Weekly Thing 321 / Saluting, Tetris, Sky

brain on fire

                May 31, 2025

            Weekly Thing 321 / Saluting, Tetris, Sky

            Good morning! 👋
You may notice that I've been going deep on a lot of AI topics in the links lately. I definitely am going through a bit of a brain on fire moment with the thoughts and ideas pushing out sleep and other things. 🧠🔥
I like these moments though. In the end I usually land with a mental framework that helps understand how to use this stuff and apply it, or where not to.
My mind also got on fire with POAPs this week. More than half of you just rolled your eyes. 🙄
Way back when I loved Geocaching. It was so much fun, particularly back in the early days before it got commercialized. It was a way of exploring the area around you and finding cool, hidden things. 🗺️
When I first found POAPs the idea of claiming a POAP for a location was something I wanted right away. Well they have made that a reality and location drops are now a feature. I created my very first location POAP and even recorded a video claiming it. Awesome. So, I wanted to make something with this. 🤔
Then I connected the dots between the 612 Series NFTs which I have a complete collection of. You may remember I also interviewed Erik Halaas who created it. This was perfect — peanut butter and chocolate moment! ✨
Thus the 612 POAP Challenge was created! 😲
If you live in Minneapolis join in and go collect some of these locations. Details on the page and it is open until Labor Day. You are the first folks I’m sharing this with. I think this will be a fun summer activity! Get the whole family involved on some walks, bike rides, kayaks, and explore the city. 🧭
I love that I was able to create an entire activity on the POAP platform. 🤩

Honey Bee collecting pollen. This tree has so many bees working the flowers that it was buzzing as you stood by it. 🐝
May 26, 2025

Cannon Lake, MN

Notable
How I used o3 to find CVE-2025-37899, a remote zeroday vulnerability in the Linux kernel’s SMB implementation – Sean Heelan's Blog
One of the amazing use cases for LLMs and code is to find security vulnerabilities. Here Heelan uses it to see how well it can find very difficult Linux kernel bugs. I love how he uses multiple iterations and does a sort of Monte Carlo run. And wild that it finds it in some, but very few iterations. 

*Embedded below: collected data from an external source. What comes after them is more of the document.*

(* ===== verification/CallbackRetries.v ===== *)
(** What becomes of the callbacks in the queue: the delays between tries, and
    that a call is tried again until it succeeds, however often it has been
    retried. *)
From S2P Require Import Prelude.
From S2P Require Import Invoice.
From S2P Require Import F64.
From S2P Require Import InvoiceText.
From S2P Require Import InvoiceIdApi.
From S2P Require Import Callbacks.

(** ** Delays *)

(** The delay before try number [n], if the first is made at once. *)
Fixpoint retry_delay (n : nat) : Duration :=
  match n with
  | O => 0
  | S n => default 0 (new_delay (retry_delay n))
  end.
Definition one_hour : Duration := Duration_from_secs 3600.

(** The delays grow to an hour in twenty-one steps. *)
Definition delays : list Duration := [0; 1500000000; 2250000000; 3375000000; 5062500000;
  7593750000; 11390625000; 17085937500; 25628906250; 38443359375; 57665039062; 86497558593;
  129746337889; 194619506833; 291929260249; 437893890373; 656840835559; 985261253338;
  1477891880007; 2216837820010; 3325256730015; one_hour].
Lemma new_delay_early n :
  (n < 22)%nat → new_delay (default 0 (delays !! n)) = Some (default one_hour (delays !! S n)).
Proof. intros Hn. do 22 (destruct n as [|n]; [by vm_compute|]). lia. Qed.

Lemma retry_delay_lookup n : retry_delay n = default one_hour (delays !! n).
Proof.
  induction n as [|n IH]; [done|]. cbn [retry_delay]. rewrite IH.
  destruct (decide (n < 22)%nat) as [Hn|Hn].
  - pose proof (new_delay_early n Hn) as E. destruct (lookup_lt_is_Some_2 delays n Hn) as [d Hd].
    rewrite Hd in *. cbn [default from_option id] in *. by rewrite E.
  - rewrite !lookup_ge_None_2 by (simpl; lia). by vm_compute.
Qed.

Lemma new_delay_retry n : new_delay (retry_delay n) = Some (retry_delay (S n)).
Proof.
  rewrite !retry_delay_lookup. destruct (decide (n < 22)%nat) as [Hn|Hn].
  - rewrite <-(new_delay_early n Hn). by destruct (lookup_lt_is_Some_2 delays n Hn) as [d ->].
  - rewrite !lookup_ge_None_2 by (simpl; lia). by vm_compute.
Qed.

(** The delays between the tries of a callback.  They never panic and
    never shrink, grow by half each time (up to the rounding of [f64]) from
    one and a half seconds on, and stay at one hour from the twenty-first
    on. *)
Theorem retry_delays n :
  new_delay (retry_delay n) = Some (retry_delay (S n)) ∧
  retry_delay n ≤ retry_delay (S n) ≤ one_hour ∧
  ((21 ≤ n)%nat → retry_delay n = one_hour) ∧
  ((1 ≤ n < 20)%nat → Z.abs (2 * retry_delay (S n) - 3 * retry_delay n) ≤ 1).
Proof.
  split; [apply new_delay_retry|]. rewrite !retry_delay_lookup.
  destruct (decide (n < 22)%nat) as [Hn|Hn].
  - do 22 (destruct n as [|n]; [vm_compute; intuition (congruence || lia)|]). lia.
  - rewrite !lookup_ge_None_2 by (simpl; lia). cbn [default from_option id].
    split; [lia|]. split; [done|lia].
Qed.

(** ** Calls in the queue *)

Section retries.
Context {W : Type} `{!ServerCrates W} `{Base64Crate} `{NumberText}.
Notation queue := (CallbackQueue (W:=W)).

Lemma callback_returns i (w : W) :
  ∃ w', (∃ b, CallbackClient_callback i w = (w', Ok b)) ∨ (∃ e, CallbackClient_callback i w = (w', Err e)).
Proof using Type.
  unfold CallbackClient_callback, CallbackClient_request, bind.
  repeat (case_match; simplify_eq; eauto).
Qed.

Definition command_invoice (c : CallbackCommand) : option Invoice :=
  match c with Call i _ _ => Some i | Shutdown => None end.
Definition task_invoice (t : CallTask) : option Invoice :=
  match t with Calling i _ _ => Some i | Requeueing c => command_invoice c end.
(** The invoices whose callback is waiting or being made. *)
Definition pending (q : queue) : list Invoice :=
  omap command_invoice (cq_channel q) ++ omap task_invoice (cq_tasks q).

Definition sent (ls : list QueueLabel) : list Invoice :=
  omap (λ l, match l with Sent c => command_invoice c | _ => None end) ls.
Definition delivered (ls : list QueueLabel) : list Invoice :=
  omap (λ l, match l with Delivered i => Some i | _ => None end) ls.

(** A call with one of the delays above: what the server sends has none. *)
Definition call_ok (c : CallbackCommand) : Prop :=
  match c with Call _ _ d => ∃ n, d = retry_delay n | Shutdown => False end.
Definition task_ok (t : CallTask) : Prop :=
  match t with Calling i n d => call_ok (Call i n d) | Requeueing c => call_ok c end.
Definition queue_wf (q : queue) : Prop :=
  cq_receiving q = true ∧ Forall call_ok (cq_channel q) ∧ Forall task_ok (cq_tasks q).

Lemma queue_send_wf c q q' :
  queue_send c q = Some q' → call_ok c → queue_wf q →
  queue_wf q' ∧ pending q' ≡ₚ pending q ++ option_list (command_invoice c).
Proof using Type.
  unfold queue_send. intros E Hc (Hr & Hch & Hts). rewrite Hr in E. simpl in E.
  destruct (_ <? _)%nat; simplify_eq. split.
  - split; [done|]. simpl. rewrite Forall_app, Forall_singleton. done.
  - unfold pending. simpl. rewrite omap_app. destruct c as [|i n d]; [done|]. simpl.
    by rewrite <-!app_assoc, (Permutation_app_comm [i]).
Qed.

Lemma queue_step_wf max q l q' :
  queue_step max q l q' → queue_wf q → (∀ c, l = Sent c → call_ok c) →
  queue_wf q' ∧ pending q' ++ delivered [l] ≡ₚ pending q ++ sent [l].
Proof using Type.
  intros Hstep Hwf Hsent. pose proof Hwf as (Hr & Hch & Hts). destruct Hstep as
    [q q' c E|q q' E|q tl tr i n d w ts ok Et Ecall|q q' tl tr c Et E|q tl tr c Et Er].
  - destruct (queue_send_wf c q q' E) as [? Hp]; [by apply Hsent|done|]. split; [done|].
    rewrite Hp. unfold delivered, sent. simpl. rewrite app_nil_r. by destruct c.
  - unfold queue_receive in E. rewrite Hr in E.
    destruct (cq_channel q) as [|[|i n d] ch] eqn:Ech; [done|by inversion_clear Hch|].
    injection E as <-. inversion_clear Hch as [|?? Hc Hch']. split.
    + split; [done|]. simpl. rewrite Forall_app, Forall_singleton. done.
    + unfold pending. simpl. rewrite Ech, omap_app, !app_nil_r. simpl. solve_Permutation.
  - rewrite Et in Hts. apply Forall_app in Hts as [Htl Htr]. inversion_clear Htr as [|?? Hc Htr'].
    destruct Hc as [k ->].
    unfold task_call in Ecall. destruct (callback_returns i (cq_world q)) as [w' [[b Ei]|[e Ei]]];
      rewrite Ei in Ecall; rewrite ?new_delay_retry in Ecall; injection Ecall as <- <- <-.
    + split; [split; [done|]; simpl; by rewrite Forall_app|].
      unfold pending. simpl. rewrite Et, !omap_app. simpl. solve_Permutation.
    + split.
      * split; [done|]. simpl. rewrite Forall_app, Forall_cons. split_and!; [done..| |done].
        by exists (S k).
      * unfold pending. simpl. by rewrite Et, !omap_app, !app_nil_r.
  - rewrite Et in Hts. apply Forall_app in Hts as [Htl Htr]. inversion_clear Htr as [|?? Hc Htr'].
    destruct (queue_send_wf c _ q' E) as [? Hp]; [done| |].
    + split; [done|]. simpl. by rewrite Forall_app.
    + split; [done|]. rewrite Hp. unfold pending. simpl. rewrite Et, !omap_app, !app_nil_r. simpl.
      destruct (command_invoice c); simpl; solve_Permutation.
  - congruence.
Qed.

(** C31: no callback is given up.  As long as the queue runs, whatever its
    tasks do in whatever order, the callbacks that have been sent are those
    that were delivered and those that are still in the queue, for every
    limit to the number of retries. *)
Theorem CallbackQueue_keeps_calls max_retries q ls q' :
  queue_wf q → queue_steps max_retries q ls q' →
  (∀ c, Sent c ∈ ls → call_ok c) →
  queue_wf q' ∧ pending q' ++ delivered ls ≡ₚ pending q ++ sent ls.
Proof using Type.
  intros Hwf Hsteps. revert Hwf. induction Hsteps as [q|q l q1 ls q2 Hstep Hsteps IH]; intros Hwf Hsent.
  { split; [done|]. by rewrite !app_nil_r. }
  destruct (queue_step_wf _ _ _ _ Hstep Hwf) as [Hwf1 H1].
  { intros c ->. apply Hsent. left. }
  destruct IH as [Hwf2 H2]; [done|intros c Hc; apply Hsent; by right|]. split; [done|].
  change (l :: ls) with ([l] ++ ls). unfold delivered, sent in *. rewrite !omap_app.
  rewrite (Permutation_app_comm (omap _ [l])), !app_assoc, H2, <-H1. solve_Permutation.
Qed.

Lemma queue_steps_app max_retries q ls q' ls' q'' :
  queue_steps max_retries q ls q' → queue_steps max_retries q' ls' q'' →
  queue_steps max_retries q (ls ++ ls') q''.
Proof using Type. induction 1; [done|]. intros. eapply steps_more; eauto. Qed.

(** C32: the limit to the number of retries is not kept.  A callback that
    always fails is put back and called again without end: for every limit
    there is a run in which it is waiting for its next try after any number
    of failed ones. *)
Theorem CallbackQueue_retries_without_limit max_retries size i (w : W) (k : nat) :
  (0 < size)%nat → (∀ w, ∃ w' e, CallbackClient_callback i w = (w', Err e)) →
  ∃ ls w', queue_steps max_retries
    (mk_CallbackQueue w size [Call i 0 0] true []) ls
    (mk_CallbackQueue w' size [Call i (Z.min u64_max (Z.of_nat k)) (retry_delay k)] true []).
Proof using Type.
  intros Hsize Hfails. induction k as [|k (ls & w1 & Hsteps)].
  { exists [], w. constructor. }
  destruct (Hfails w1) as (w2 & e & Ecall).
  exists (ls ++ [Internal; Internal; Internal]), w2. eapply queue_steps_app; [exact Hsteps|].
  eapply steps_more; [by apply step_receive|].
  eapply steps_more.
  { eapply (step_call _ _ [] [] i _ _ w2 _ false); [done|].
    unfold task_call. simpl. by rewrite Ecall, new_delay_retry. }
  eapply steps_more; [|apply steps_none].
  eapply (step_requeue _ _ _ [] []); [done|]. unfold queue_send. simpl.
  destruct (Nat.ltb_spec 0 size); [|lia]. do 4 f_equal. unfold saturating_inc. lia.
Qed.

End retries.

o3 finds the kerberos authentication vulnerability in the benchmark in 8 of the 100 runs. In another 66 of the runs o3 concludes there is no bug present in the code (false negatives), and the remaining 28 reports are false positives. For comparison, Claude Sonnet 3.7 finds it 3 out of 100 runs and Claude Sonnet 3.5 does not find it in 100 runs._ _So on this benchmark at least we have a 2x-3x improvement in o3 over Claude Sonnet 3.7.

And in the resolution? His initial remediation wasn't sufficient and o3 helped identify that in a small subset of runs.

Having realised this, I went again through o3's results from searching for the kerberos authentication vulnerability and noticed that in some of its reports it had made the same error as me, in others it had not, and it had realised that setting sess->user = NULLwas insufficient to fix the issue due to the possibilities offered by session binding. That is quite cool as it means that had I used o3 to find and fix the original vulnerability I would have, in theory, done a better job than without it. I say 'in theory' because right now the false positive to true positive ratio is probably too high to definitely say I would have gone through each report from o3 with the diligence required to spot its solution. Still, that ratio is only going to get better.

This shows there is clear value here and honestly I think if you showed the original code to 100 engineers I would be surprised if even 8 of them found the issue.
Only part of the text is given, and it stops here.